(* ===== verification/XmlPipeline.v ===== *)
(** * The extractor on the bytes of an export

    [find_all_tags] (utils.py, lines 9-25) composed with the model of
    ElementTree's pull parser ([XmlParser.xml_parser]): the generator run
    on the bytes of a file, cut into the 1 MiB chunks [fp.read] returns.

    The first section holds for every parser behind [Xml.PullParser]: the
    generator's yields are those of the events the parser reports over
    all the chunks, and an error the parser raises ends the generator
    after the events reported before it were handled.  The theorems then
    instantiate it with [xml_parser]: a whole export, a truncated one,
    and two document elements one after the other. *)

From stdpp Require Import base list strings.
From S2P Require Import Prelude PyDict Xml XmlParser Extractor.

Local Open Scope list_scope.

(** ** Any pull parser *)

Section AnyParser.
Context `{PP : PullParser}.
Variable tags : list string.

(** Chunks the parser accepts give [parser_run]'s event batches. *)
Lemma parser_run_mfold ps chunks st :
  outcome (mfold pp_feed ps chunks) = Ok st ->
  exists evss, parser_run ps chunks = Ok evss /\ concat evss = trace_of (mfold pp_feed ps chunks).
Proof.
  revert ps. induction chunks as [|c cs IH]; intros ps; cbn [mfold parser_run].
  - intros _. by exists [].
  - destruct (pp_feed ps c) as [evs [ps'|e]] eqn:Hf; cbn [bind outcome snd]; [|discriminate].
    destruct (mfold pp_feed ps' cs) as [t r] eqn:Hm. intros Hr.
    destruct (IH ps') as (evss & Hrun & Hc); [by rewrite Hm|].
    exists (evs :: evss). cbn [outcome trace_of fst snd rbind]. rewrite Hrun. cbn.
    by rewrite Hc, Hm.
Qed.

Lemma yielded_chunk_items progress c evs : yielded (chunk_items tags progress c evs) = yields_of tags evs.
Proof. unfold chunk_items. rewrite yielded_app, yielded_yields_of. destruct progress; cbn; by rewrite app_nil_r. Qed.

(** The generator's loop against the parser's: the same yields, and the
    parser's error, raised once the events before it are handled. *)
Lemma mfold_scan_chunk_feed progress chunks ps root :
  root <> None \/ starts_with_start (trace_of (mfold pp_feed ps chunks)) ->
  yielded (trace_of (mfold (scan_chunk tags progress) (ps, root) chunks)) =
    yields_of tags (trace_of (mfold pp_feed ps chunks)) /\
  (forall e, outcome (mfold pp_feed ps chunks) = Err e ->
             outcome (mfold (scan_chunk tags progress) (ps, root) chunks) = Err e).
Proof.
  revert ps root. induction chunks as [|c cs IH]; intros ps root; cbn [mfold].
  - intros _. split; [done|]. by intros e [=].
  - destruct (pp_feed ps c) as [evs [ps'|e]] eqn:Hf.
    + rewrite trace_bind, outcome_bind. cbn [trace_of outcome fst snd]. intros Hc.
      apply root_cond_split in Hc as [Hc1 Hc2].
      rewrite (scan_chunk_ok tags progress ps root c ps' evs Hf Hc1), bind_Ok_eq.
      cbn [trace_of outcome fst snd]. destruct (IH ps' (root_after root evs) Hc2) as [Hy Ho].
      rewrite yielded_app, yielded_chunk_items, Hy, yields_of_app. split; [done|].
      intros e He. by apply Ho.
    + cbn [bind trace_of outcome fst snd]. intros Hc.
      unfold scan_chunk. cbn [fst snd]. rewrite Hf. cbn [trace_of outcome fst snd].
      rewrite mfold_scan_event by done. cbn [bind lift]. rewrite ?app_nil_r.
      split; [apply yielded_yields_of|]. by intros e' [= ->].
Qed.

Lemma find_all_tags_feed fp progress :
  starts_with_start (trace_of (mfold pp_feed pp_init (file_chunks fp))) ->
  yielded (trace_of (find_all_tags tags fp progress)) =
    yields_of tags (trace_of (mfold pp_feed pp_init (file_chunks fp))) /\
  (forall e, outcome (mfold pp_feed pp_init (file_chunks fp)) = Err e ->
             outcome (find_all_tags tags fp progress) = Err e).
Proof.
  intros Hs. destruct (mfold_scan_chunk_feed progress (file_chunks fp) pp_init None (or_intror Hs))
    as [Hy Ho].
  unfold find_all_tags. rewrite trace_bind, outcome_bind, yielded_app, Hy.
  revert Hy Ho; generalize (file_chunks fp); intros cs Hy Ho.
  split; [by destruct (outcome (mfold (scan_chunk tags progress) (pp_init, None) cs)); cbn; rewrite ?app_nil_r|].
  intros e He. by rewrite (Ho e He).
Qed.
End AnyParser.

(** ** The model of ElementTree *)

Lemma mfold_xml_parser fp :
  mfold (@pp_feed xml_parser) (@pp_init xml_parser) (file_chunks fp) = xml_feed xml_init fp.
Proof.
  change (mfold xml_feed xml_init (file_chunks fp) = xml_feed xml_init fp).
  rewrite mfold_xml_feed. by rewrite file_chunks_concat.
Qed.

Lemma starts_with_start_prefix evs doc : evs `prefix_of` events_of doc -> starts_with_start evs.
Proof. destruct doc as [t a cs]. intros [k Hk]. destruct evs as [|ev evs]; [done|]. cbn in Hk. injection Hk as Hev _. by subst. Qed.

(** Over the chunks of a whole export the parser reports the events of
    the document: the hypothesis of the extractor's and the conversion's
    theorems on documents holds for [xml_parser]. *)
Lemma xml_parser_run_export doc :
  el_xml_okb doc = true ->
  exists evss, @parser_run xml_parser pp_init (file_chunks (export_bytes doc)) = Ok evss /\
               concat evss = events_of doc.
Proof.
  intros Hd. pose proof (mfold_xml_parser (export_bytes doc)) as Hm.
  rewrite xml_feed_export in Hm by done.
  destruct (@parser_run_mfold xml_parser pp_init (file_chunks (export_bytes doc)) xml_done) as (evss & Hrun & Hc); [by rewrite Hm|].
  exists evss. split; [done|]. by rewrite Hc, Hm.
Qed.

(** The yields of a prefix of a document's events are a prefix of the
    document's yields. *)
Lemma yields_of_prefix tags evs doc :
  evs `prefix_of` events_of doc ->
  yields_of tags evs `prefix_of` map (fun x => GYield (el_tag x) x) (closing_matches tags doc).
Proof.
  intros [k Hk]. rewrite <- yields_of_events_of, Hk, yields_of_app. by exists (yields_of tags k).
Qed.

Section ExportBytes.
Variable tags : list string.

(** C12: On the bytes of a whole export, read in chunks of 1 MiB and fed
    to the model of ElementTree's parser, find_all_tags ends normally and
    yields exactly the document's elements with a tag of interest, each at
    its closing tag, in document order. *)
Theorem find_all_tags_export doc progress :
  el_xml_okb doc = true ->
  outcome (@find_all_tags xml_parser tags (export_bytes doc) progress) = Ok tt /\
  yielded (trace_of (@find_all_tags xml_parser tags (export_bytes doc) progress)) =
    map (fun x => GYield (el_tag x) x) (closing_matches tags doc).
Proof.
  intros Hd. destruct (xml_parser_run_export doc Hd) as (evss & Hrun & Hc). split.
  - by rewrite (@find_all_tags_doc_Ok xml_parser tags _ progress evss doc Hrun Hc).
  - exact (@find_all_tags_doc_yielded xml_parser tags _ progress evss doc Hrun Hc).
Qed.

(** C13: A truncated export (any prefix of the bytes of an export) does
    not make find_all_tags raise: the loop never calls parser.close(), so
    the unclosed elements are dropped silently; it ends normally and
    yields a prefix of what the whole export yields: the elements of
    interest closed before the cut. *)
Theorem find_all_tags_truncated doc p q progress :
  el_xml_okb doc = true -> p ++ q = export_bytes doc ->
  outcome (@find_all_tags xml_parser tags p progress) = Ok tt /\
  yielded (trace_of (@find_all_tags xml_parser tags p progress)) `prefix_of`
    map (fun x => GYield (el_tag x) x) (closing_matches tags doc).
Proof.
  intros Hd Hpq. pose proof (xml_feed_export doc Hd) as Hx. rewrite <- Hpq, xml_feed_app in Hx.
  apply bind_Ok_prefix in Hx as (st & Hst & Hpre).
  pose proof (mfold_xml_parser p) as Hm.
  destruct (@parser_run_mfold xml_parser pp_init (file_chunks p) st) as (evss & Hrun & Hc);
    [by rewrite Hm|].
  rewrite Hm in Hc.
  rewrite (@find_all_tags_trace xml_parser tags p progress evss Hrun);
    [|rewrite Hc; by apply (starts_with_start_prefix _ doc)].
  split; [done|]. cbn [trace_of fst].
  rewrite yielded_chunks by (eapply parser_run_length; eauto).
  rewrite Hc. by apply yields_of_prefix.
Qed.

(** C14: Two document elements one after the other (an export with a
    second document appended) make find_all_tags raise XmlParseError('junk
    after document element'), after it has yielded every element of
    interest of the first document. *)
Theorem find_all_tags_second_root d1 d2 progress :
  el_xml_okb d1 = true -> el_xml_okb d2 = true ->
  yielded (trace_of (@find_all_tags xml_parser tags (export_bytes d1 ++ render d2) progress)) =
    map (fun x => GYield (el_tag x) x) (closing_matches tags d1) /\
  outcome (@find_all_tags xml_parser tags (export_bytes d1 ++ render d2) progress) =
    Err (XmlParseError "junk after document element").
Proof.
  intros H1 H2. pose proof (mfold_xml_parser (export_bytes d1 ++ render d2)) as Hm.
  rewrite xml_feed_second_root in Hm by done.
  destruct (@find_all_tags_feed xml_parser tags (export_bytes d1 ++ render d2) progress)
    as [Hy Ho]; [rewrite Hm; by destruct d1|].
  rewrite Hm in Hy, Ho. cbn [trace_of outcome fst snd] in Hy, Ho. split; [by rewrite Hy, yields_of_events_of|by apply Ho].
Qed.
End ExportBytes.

------------------------------------------------------------

# [What to work on]
Collect each line of the entries that has the word "read", copying it in full.

# [Task output]
    on the bytes of a file, cut into the 1 MiB chunks [fp.read] returns.
(** C12: On the bytes of a whole export, read in chunks of 1 MiB and fed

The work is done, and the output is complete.